◆ **Data to process**
(* ===== verification/BallocProofs.v ===== *)
(** * Bitmaps and allocation in ext2

    [bm_bit l j] is bit [j] of a bitmap.  The reservation of a block or an
    inode is described on the disk by blocks ([block_of] of MkfsProofs.v). *)

From S2P Require Import Prelude Layout Ports Disk BufferCache Ext2Layout Mkfs MkfsProofs Ext2Balloc.

(** ** Bits of a bitmap *)

Definition bm_bit (l : list Z) (j : Z) : bool := Z.testbit (nth (Z.to_nat (j / 8)) l 0) (j mod 8).
Definition bitmap_wf (l : list Z) : Prop := length l = 1024%nat /\ bytes_ok l.

Lemma bitmap_byte_bit P k j : 0 <= j < 8 -> Z.testbit (bitmap_byte P k) j = P (8 * k + j).
Proof.
  intros Hj. unfold bitmap_byte. change (seqZ 0 8) with [0; 1; 2; 3; 4; 5; 6; 7]. cbn [foldr].
  assert (j = 0 \/ j = 1 \/ j = 2 \/ j = 3 \/ j = 4 \/ j = 5 \/ j = 6 \/ j = 7) as Hc by lia.
  repeat (destruct Hc as [-> | Hc]); [..|subst j];
    destruct (P (8 * k + 0)), (P (8 * k + 1)), (P (8 * k + 2)), (P (8 * k + 3)), (P (8 * k + 4)),
      (P (8 * k + 5)), (P (8 * k + 6)), (P (8 * k + 7)); reflexivity.
Qed.

Lemma bm_bit_bitmap_of P j : 0 <= j < 8192 -> bm_bit (bitmap_of P) j = P j.
Proof.
  intros Hj. unfold bm_bit, bitmap_of. pose proof (Z.div_mod j 8 ltac:(lia)). pose proof (Z.mod_pos_bound j 8 ltac:(lia)).
  assert (0 <= j / 8 < 1024) by lia.
  rewrite (nth_indep _ 0 (bitmap_byte P 0)) by (rewrite length_fmap, length_seqZ; lia).
  change (bitmap_byte P <$> seqZ 0 1024) with (List.map (bitmap_byte P) (seqZ 0 1024)). rewrite List.map_nth.
  assert (E : nth (Z.to_nat (j / 8)) (seqZ 0 1024) 0 = j / 8).
  { apply nth_lookup_Some with (d := 0). rewrite lookup_seqZ. lia. }
  rewrite E, bitmap_byte_bit by lia. f_equal. lia.
Qed.

Lemma bitmap_wf_of P : bitmap_wf (bitmap_of P).
Proof.
  split; [apply length_bitmap_of|]. apply Forall_fmap, Forall_forall. intros k _. cbn [compose].
  unfold bitmap_byte. change (seqZ 0 8) with [0; 1; 2; 3; 4; 5; 6; 7]. cbn [foldr].
  repeat match goal with |- context [if ?c then _ else _] => destruct c end; vm_compute; split; congruence.
Qed.

Lemma byte_lookup l i : bitmap_wf l -> 0 <= i < 8192 ->
  exists b, l !! Z.to_nat (i / 8) = Some b /\ 0 <= b < 256 /\ nth (Z.to_nat (i / 8)) l 0 = b.
Proof.
  intros [Hl Hb] Hi. pose proof (Z.div_mod i 8 ltac:(lia)). pose proof (Z.mod_pos_bound i 8 ltac:(lia)).
  destruct (lookup_lt_is_Some_2 l (Z.to_nat (i / 8))) as [b Eb]; [lia|]. exists b. split; [done|].
  split; [by apply (Forall_lookup_1 _ _ _ _ Hb Eb)|]. by apply nth_lookup_Some.
Qed.

(** set_bit sets bit [i] and no other; unset_bit flips it. *)
Lemma update_bit_spec f l i (g : bool -> bool -> bool) :
  (forall b v n, 0 <= n -> Z.testbit (f b v) n = g (Z.testbit b n) (Z.testbit v n)) ->
  (forall x, g x false = x) -> bitmap_wf l -> 0 <= i < 8192 ->
  exists l', (b ← deref (l !! Z.to_nat (i / 8)); mret (<[Z.to_nat (i / 8) := u8 (f b (Z.shiftl 1 (i mod 8)))]> l)) = Ret l' /\
    bitmap_wf l' /\ forall j, 0 <= j < 8192 -> bm_bit l' j = if j =? i then g (bm_bit l i) true else bm_bit l j.
Proof.
  intros Hf Hg Hwf Hi. destruct (byte_lookup l i Hwf Hi) as (b & Eb & Hb & Hnb). rewrite Eb. cbn [deref]. bind_rets.
  eexists. split; [done|]. destruct Hwf as [Hl Hbs]. split.
  - split; [by rewrite length_insert|]. apply Forall_insert; [done|]. apply u8_range.
  - intros j Hj. unfold bm_bit.
    pose proof (Z.div_mod i 8 ltac:(lia)). pose proof (Z.mod_pos_bound i 8 ltac:(lia)).
    pose proof (Z.div_mod j 8 ltac:(lia)). pose proof (Z.mod_pos_bound j 8 ltac:(lia)).
    destruct (decide (j / 8 = i / 8)) as [E|E].
    + assert (En : nth (Z.to_nat (j / 8)) (<[Z.to_nat (i / 8) := u8 (f b (Z.shiftl 1 (i mod 8)))]> l) 0
                   = u8 (f b (Z.shiftl 1 (i mod 8)))).
      { apply nth_lookup_Some with (d := 0). rewrite E. apply list_lookup_insert_eq. lia. }
      rewrite En, E, Hnb. unfold u8. rewrite Z.mod_pow2_bits_low, Hf, Z.shiftl_1_l, testbit_pow2 by lia.
      destruct (Z.eqb_spec j i) as [->|]; [by rewrite Z.eqb_refl|].
      destruct (Z.eqb_spec (i mod 8) (j mod 8)); [lia|apply Hg].
    + destruct (Z.eqb_spec j i) as [->|]; [done|]. f_equal.
      rewrite !nth_lookup, list_lookup_insert_ne by lia. done.
Qed.

Lemma set_bit_spec l i : bitmap_wf l -> 0 <= i < 8192 ->
  exists l', set_bit l i = Ret l' /\ bitmap_wf l' /\
    forall j, 0 <= j < 8192 -> bm_bit l' j = if j =? i then true else bm_bit l j.
Proof.
  intros. destruct (update_bit_spec Z.lor l i orb) as (l' & E & Hwf & Hb); [|apply orb_false_r|done..|].
  { intros. by rewrite Z.lor_spec. }
  exists l'. split; [done|]. split; [done|]. intros j Hj. rewrite Hb by done. by rewrite orb_true_r.
Qed.
Lemma unset_bit_spec l i : bitmap_wf l -> 0 <= i < 8192 ->
  exists l', unset_bit l i = Ret l' /\ bitmap_wf l' /\
    forall j, 0 <= j < 8192 -> bm_bit l' j = if j =? i then negb (bm_bit l i) else bm_bit l j.
Proof.
  intros. destruct (update_bit_spec Z.lxor l i xorb) as (l' & E & Hwf & Hb); [|apply xorb_false_r|done..|].
  { intros. by rewrite Z.lxor_spec. }
  exists l'. split; [done|]. split; [done|]. intros j Hj. rewrite Hb by done. by rewrite xorb_true_r.
Qed.

(** Two bitmaps with the same bits are equal. *)
Lemma bitmap_ext l l' : bitmap_wf l -> bitmap_wf l' ->
  (forall j, 0 <= j < 8192 -> bm_bit l j = bm_bit l' j) -> l = l'.
Proof.
  intros [Hl Hb] [Hl' Hb'] He. apply list_eq_same_length with (n := 1024%nat); [done|done|].
  intros k x y Hk Hx Hy. pose proof (Forall_lookup_1 _ _ _ _ Hb Hx) as Hbx. pose proof (Forall_lookup_1 _ _ _ _ Hb' Hy) as Hby. cbn beta in Hbx, Hby.
  apply Z.bits_inj'. intros n Hn. destruct (decide (n < 8)).
  - specialize (He (8 * Z.of_nat k + n) ltac:(lia)). unfold bm_bit in He.
    replace ((8 * Z.of_nat k + n) / 8) with (Z.of_nat k) in He.
    2: { apply (Z.div_unique_pos _ 8 _ n); lia. }
    replace ((8 * Z.of_nat k + n) mod 8) with n in He.
    2: { apply (Z.mod_unique_pos _ 8 (Z.of_nat k)); lia. }
    rewrite Nat2Z.id in He. by rewrite (nth_lookup_Some _ _ _ _ Hx), (nth_lookup_Some _ _ _ _ Hy) in He.
  - replace x with (x mod 2 ^ 8) by (apply Z.mod_small; lia). replace y with (y mod 2 ^ 8) by (apply Z.mod_small; lia).
    by rewrite !Z.mod_pow2_bits_high by lia.
Qed.
Fixpoint ls_loop (n : nat) (i : Z) (leaf_dir : ext2_file_handle) st : outcome (ext2_st S A) :=
  match n with
  | O => mret st
  | Datatypes.S n =>
      '(st, block) ← get_file_block fuel patience leaf_dir i st;
      a ← ka_kfree block (heap (cache st));
      ls_loop n (i + 1) leaf_dir (set_cache (BufferCache.set_heap a (cache st)) st)
  end.
(** The results of split_path and chdir are not checked: [stack_dir] is what
    the stack held where the two handles are. *)
Definition ls (stack_dir : ext2_file_handle) (path : Z) (tok : strtok_state) (m : mem) st
  : outcome (ext2_st S A * mem * strtok_state) :=
  let m := stack_array stack_byte LEAF_SIZE leaf_arr m in
  '(st, m, tok, parent_dir) ← split_path path leaf_arr tok m st;
  leaf ← string_at strfuel leaf_arr m;
  '(st, leaf_dir) ← chdir fuel patience (default stack_dir parent_dir) leaf st;
  let leaf_dir := default stack_dir leaf_dir in
  st ← ls_loop (Z.to_nat (i_block_len (h_inode leaf_dir) st)) 0 leaf_dir st;
  mret (st, drop_array LEAF_SIZE leaf_arr m, tok).

(** The entry of a new directory: the initialiser clears the name. *)
Definition dir_entry (ino : Z) (dirname : list Z) : dentry_t :=
  mk_dentry_t ino (Z.of_nat (sizeof_struct dentry_t)) (u8 (Z.of_nat (length dirname))) EXT2_FT_DIR
    (take 64 (dirname ++ replicate 64 0)).
(** The inode and the entry are made for the first free inode; the first free
    block is reserved too, and nothing refers to it.  [stack_inode] is what the
    stack held where the inode is; without a free inode the number is
    uninitialised. *)
Definition make_dir (stack_inode : inode_t) (parent_dir : ext2_file_handle) (dirname : list Z) st
  : outcome (ext2_st S A) :=
  '(st, r) ← reserve_free_inode patience st;
  '(st, _) ← reserve_free_block patience st;
  new_inode_n ← deref r;
  st ← write_inode_table fuel patience new_inode_n (new_dir_inode stack_inode) st;
  if decide (length dirname < 64)%nat then
    '(st, _) ← add_dentry fuel patience parent_dir (dir_entry new_inode_n dirname) st;
    mret st
  else Fault.
(** [None] is the return value -1; there is no other return. *)
Definition mkdir (stack_inode : inode_t) (path : Z) (tok : strtok_state) (m : mem) st
  : outcome (ext2_st S A * mem * strtok_state * option unit) :=
  let m := stack_array stack_byte LEAF_SIZE leaf_arr m in
  '(st, m, tok, r) ← split_path path leaf_arr tok m st;
  match r with
  | None => mret (st, drop_array LEAF_SIZE leaf_arr m, tok, None)
  | Some parent_dir =>
      dirname ← string_at strfuel leaf_arr m;
      st ← make_dir stack_inode parent_dir dirname st;
      mret (st, drop_array LEAF_SIZE leaf_arr m, tok, Some tt)
  end.

(** rmdir removes nothing: it only splits the path. *)
Definition rmdir (path : Z) (tok : strtok_state) (m : mem) st
  : outcome (ext2_st S A * mem * strtok_state * option unit) :=
  let m := stack_array stack_byte LEAF_SIZE leaf_arr m in
  '(st, m, tok, r) ← split_path path leaf_arr tok m st;
  mret (st, drop_array LEAF_SIZE leaf_arr m, tok, option_map (fun _ => tt) r).
End paths.

(** ** Stack arrays *)

Lemma stack_array_lookup sb n : forall a m b,
  stack_array sb n a m !! b = if decide (a <= b < a + Z.of_nat n) then Some (sb b) else m !! b.
Proof.
  induction n as [|n IH]; intros a m b; cbn [stack_array]; [by rewrite decide_False by lia|].
  rewrite lookup_insert. destruct (decide (a = b)) as [->|]; [by rewrite decide_True by lia|].
  rewrite IH. apply decide_ext. lia.
Qed.
Lemma drop_array_lookup n a m b :
  drop_array n a m !! b = if decide (a <= b < a + Z.of_nat n) then None else m !! b.
Proof.
  unfold drop_array. case_decide as Hb.
  - apply map_lookup_filter_None_2. right. intros x _ Hn. apply Hn. done.
  - destruct (m !! b) as [x|] eqn:E; [by apply map_lookup_filter_Some_2|].
    apply map_lookup_filter_None_2. by left.
Qed.

(** No byte of the interval is in use. *)
Definition fresh (m : mem) (a n : Z) : Prop := forall b, a <= b < a + n -> m !! b = None.

Lemma fresh_apart m a n b k : fresh m a n -> writable m b k -> 0 < k -> 0 < n -> a + n <= b \/ b + k <= a.
Proof.
  intros Hf Hw Hk Hn. destruct (decide (a + n <= b \/ b + k <= a)) as [|Hx]; [done|].
  destruct (Hw (Z.max a b - b)) as [x Hx']; [lia|].
  rewrite Hf in Hx' by lia. done.
Qed.
Lemma cstr_writable m a l : cstr m a l -> writable m a (Z.of_nat (length l) + 1).
Proof.
  intros [Hb _] i Hi. destruct (lookup_lt_is_Some_2 (l ++ [0]) (Z.to_nat i)) as [c Hc].
  - rewrite length_app. simpl. lia.
  - exists c. rewrite <- (Hb _ _ Hc). f_equal. lia.
Qed.
Lemma cstr_outside m m' x n a l : cstr m a l -> same_outside m m' x n ->
  x + n <= a \/ a + Z.of_nat (length l) < x -> cstr m' a l.
Proof. intros Hc Hs Hx. eapply cstr_agree; [|exact Hc]. intros b Hb. apply Hs. lia. Qed.

(** strcpy into an array without a byte for the NUL. *)
Lemma strcpy_overrun l : forall sn ct m fuel, cstr m ct l -> writable m sn (Z.of_nat (length l)) ->
  m !! (sn + Z.of_nat (length l)) = None -> (sn + Z.of_nat (length l) <= ct \/ ct + Z.of_nat (length l) < sn) ->
  (length l < fuel)%nat -> strcpy_loop fuel sn ct m = Fault.
Proof.
  induction l as [|c l IH]; intros sn ct m fuel Hc Hw He Hap Hf; (destruct fuel as [|fuel]; [simpl in Hf; lia|]);
    cbn [strcpy_loop length] in *.
  - apply cstr_nil in Hc. rewrite (load_ok _ _ _ Hc), bind_Ret. cbn [Z.eqb]. unfold store.
    rewrite Z.add_0_r in He. by rewrite He.
  - apply cstr_cons in Hc as (Hc & Hr & Hl). rewrite (load_ok _ _ _ Hc), bind_Ret.
    rewrite (proj2 (Z.eqb_neq c 0)) by lia.
    rewrite store_ok; [|rewrite <- (Z.add_0_r sn); apply Hw; lia|unfold is_byte; lia]. rewrite bind_Ret.
    apply (IH (sn + 1) (ct + 1)); [|apply writable_insert| |lia|lia].
    + eapply cstr_agree; [|exact Hl]. intros b Hb. rewrite lookup_insert_ne; [done|lia].
    + intros i Hi. replace (sn + 1 + i) with (sn + (1 + i)) by lia. apply Hw. lia.
    + rewrite lookup_insert_ne by lia. rewrite <- He. f_equal. lia.
Qed.

Lemma string_at_spec l : forall fuel a m, cstr m a l -> (length l < fuel)%nat -> string_at fuel a m = Ret l.
Proof.
  induction l as [|c l IH]; intros fuel a m Hc Hf; (destruct fuel as [|fuel]; [simpl in Hf; lia|]); cbn [string_at].
  - apply cstr_nil in Hc. by rewrite (load_ok _ _ _ Hc), bind_Ret.
  - apply cstr_cons in Hc as (Hc & Hr & Hl). rewrite (load_ok _ _ _ Hc), bind_Ret.
    rewrite (proj2 (Z.eqb_neq c 0)) by lia. by rewrite (IH fuel _ _ Hl) by (simpl in Hf; lia).
Qed.

(** Adding an array and removing it leaves the memory as it was, whatever was
    written into the array. *)
Lemma drop_stack_array sb n a m m' :
  fresh m a (Z.of_nat n) -> same_outside (stack_array sb n a m) m' a (Z.of_nat n) -> drop_array n a m' = m.
Proof.
  intros Hf Hs. apply map_eq. intros b. rewrite drop_array_lookup. case_decide as Hb; [by rewrite Hf|].
  rewrite Hs by done. rewrite stack_array_lookup. by rewrite decide_False.
Qed.

(** ** The text of a path *)

(** A name: not empty, no slash, no NUL. *)
Definition path_name (c : list Z) : Prop := c <> [] /\ Forall (fun x => 0 < x < 2 ^ 8 /\ x <> 47) c.
(** "/a/b" for the names "a" and "b", and the same without its first slash. *)
Definition path_text (cs : list (list Z)) : list Z := concat (cons 47 <$> cs).
Definition rest_text (cs : list (list Z)) : list Z := tail (path_text cs).

Lemma rest_text_one c : rest_text [c] = c.
Proof. unfold rest_text, path_text. simpl. apply app_nil_r. Qed.
Lemma rest_text_cons c d cs : rest_text (c :: d :: cs) = c ++ 47 :: rest_text (d :: cs).
Proof. done. Qed.
Lemma path_text_cons c cs : path_text (c :: cs) = 47 :: rest_text (c :: cs).
Proof. done. Qed.
Lemma path_text_length cs : (length cs <= length (path_text cs))%nat.
Proof. induction cs as [|c cs IH]; [done|]. change (path_text (c :: cs)) with (47 :: c ++ path_text cs). simpl. rewrite length_app. lia. Qed.
Lemma last_names (d c : list Z) cs : List.last (d :: cs) c = List.last cs d.
Proof.
  revert d c. induction cs as [|e cs IH]; intros d c; [done|].
  change (List.last (e :: cs) c = List.last (e :: cs) d). by rewrite !IH.
Qed.
Lemma last_length c cs : (length (List.last cs c) <= length (rest_text (c :: cs)))%nat.
Proof.
  revert c. induction cs as [|d cs IH]; intros c; [by rewrite rest_text_one|].
  rewrite last_names, rest_text_cons, length_app. specialize (IH d). simpl in *. lia.
Qed.
Lemma path_name_nosep c : path_name c -> Forall (fun x => x ∉ [47]) c.
Proof. intros [_ Hc]. eapply Forall_impl; [exact Hc|]. intros x [_ Hx]. by rewrite list_elem_of_singleton. Qed.

(** ** Splitting a path *)

Section split.
Context {S A : Type} `{PortIO S} `{KAlloc A} `{KFree A}.
Variables fuel patience strfuel : nat.
Variable stack_byte : Z -> Z.
Variables slash_lit path_arr : Z.
Implicit Types st : ext2_st S A.

(** The reference: the directories are entered one after the other. *)
Fixpoint walk_dirs (dirs : list (list Z)) (dir : ext2_file_handle) st : outcome (ext2_st S A * option ext2_file_handle) :=
  match dirs with
  | [] => mret (st, Some dir)
  | d :: dirs =>
      '(st, r) ← chdir fuel patience dir d st;
      match r with
      | None => mret (st, None)
      | Some dir => walk_dirs dirs dir st
      end
  end.
Definition walk_from_root (dirs : list (list Z)) st : outcome (ext2_st S A * option ext2_file_handle) :=
  '(st, root) ← get_root_dir fuel patience st; walk_dirs dirs root st.

(** The text of the names [cs] that strtok has not seen yet is at [b]. *)
Definition rest_at (cs : list (list Z)) (b : Z) (tok : strtok_state) (m : mem) : Prop :=
  tok = mk_strtok b (Z.of_nat (length (rest_text cs))) /\ cstr m b (rest_text cs) /\ cstr m slash_lit [47] /\
  (slash_lit + 1 < b \/ b + Z.of_nat (length (rest_text cs)) < slash_lit).

Lemma rest_at_none b tok m : rest_at [] b tok m -> (0 < strfuel)%nat ->
  exists tok', strtok strfuel None slash_lit tok m = Ret (m, tok', None).
Proof.
  intros (-> & Hc & _) Hf. exists (mk_strtok b 0). apply strtok_none; [by right|done|done].
Qed.

(** strtok returns the next name and leaves the others. *)
Lemma rest_at_next c cs b tok m :
  rest_at (c :: cs) b tok m -> Forall path_name (c :: cs) ->
  (length (rest_text (c :: cs)) < strfuel)%nat -> (1 < strfuel)%nat -> Z.of_nat (length (rest_text (c :: cs))) < 2 ^ 31 ->
  exists m' tok' b', strtok strfuel None slash_lit tok m = Ret (m', tok', Some b) /\
    cstr m' b c /\ rest_at cs b' tok' m' /\ (cs = [] \/ b + Z.of_nat (length c) < b') /\
    b' + Z.of_nat (length (rest_text cs)) = b + Z.of_nat (length (rest_text (c :: cs))) /\
    same_outside m m' b (Z.of_nat (length (rest_text (c :: cs)))).
Proof.
  intros (-> & Hc & Hs & Hap) Hn Hl Hf Hb. apply Forall_cons in Hn as [Hcn Hn].
  pose proof (path_name_nosep c Hcn) as Hsep. destruct cs as [|d cs].
  - rewrite rest_text_one in *. exists m, (mk_strtok (b + Z.of_nat (length c)) 0), (b + Z.of_nat (length c)).
    split; [apply (strtok_last slash_lit None _ m strfuel b [47] Hs); [simpl; lia|apply Hcn|by right|done..] |].
    split_and!; [done| |by left|simpl; lia|by intros x _].
    split; [done|]. split; [|split; [done|simpl; lia] ].
    apply cstr_nil. destruct Hc as [Hc _]. by apply (Hc (length c)), list_lookup_middle.
  - rewrite rest_text_cons in *. set (r := rest_text (d :: cs)) in *.
    exists (<[b + Z.of_nat (length c) := 0]> m), (mk_strtok (b + Z.of_nat (length c) + 1) (Z.of_nat (length r))),
      (b + Z.of_nat (length c) + 1).
    destruct (cstr_app_cut _ _ _ _ _ Hc) as [Hc1 Hc2].
    split; [apply (strtok_delim slash_lit None _ m strfuel b [47] Hs ltac:(simpl; lia) c 47 r); [by right|done..|by left] |].
    rewrite !length_app in *. cbn [length] in *. split_and!; [done| |right; lia|lia|].
    + split; [done|]. split; [done|]. split; [|fold r; lia].
      eapply cstr_agree; [|exact Hs]. simpl. intros x Hx. rewrite lookup_insert_ne; [done|lia].
    + intros x Hx. rewrite lookup_insert_ne; [done|lia].
Qed.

◆ **What the task requires**
Look through the entries above and find each line where the word "into" occurs; copy those lines.

◆ **Solution to this task**
(** strcpy into an array without a byte for the NUL. *)
    written into the array. *)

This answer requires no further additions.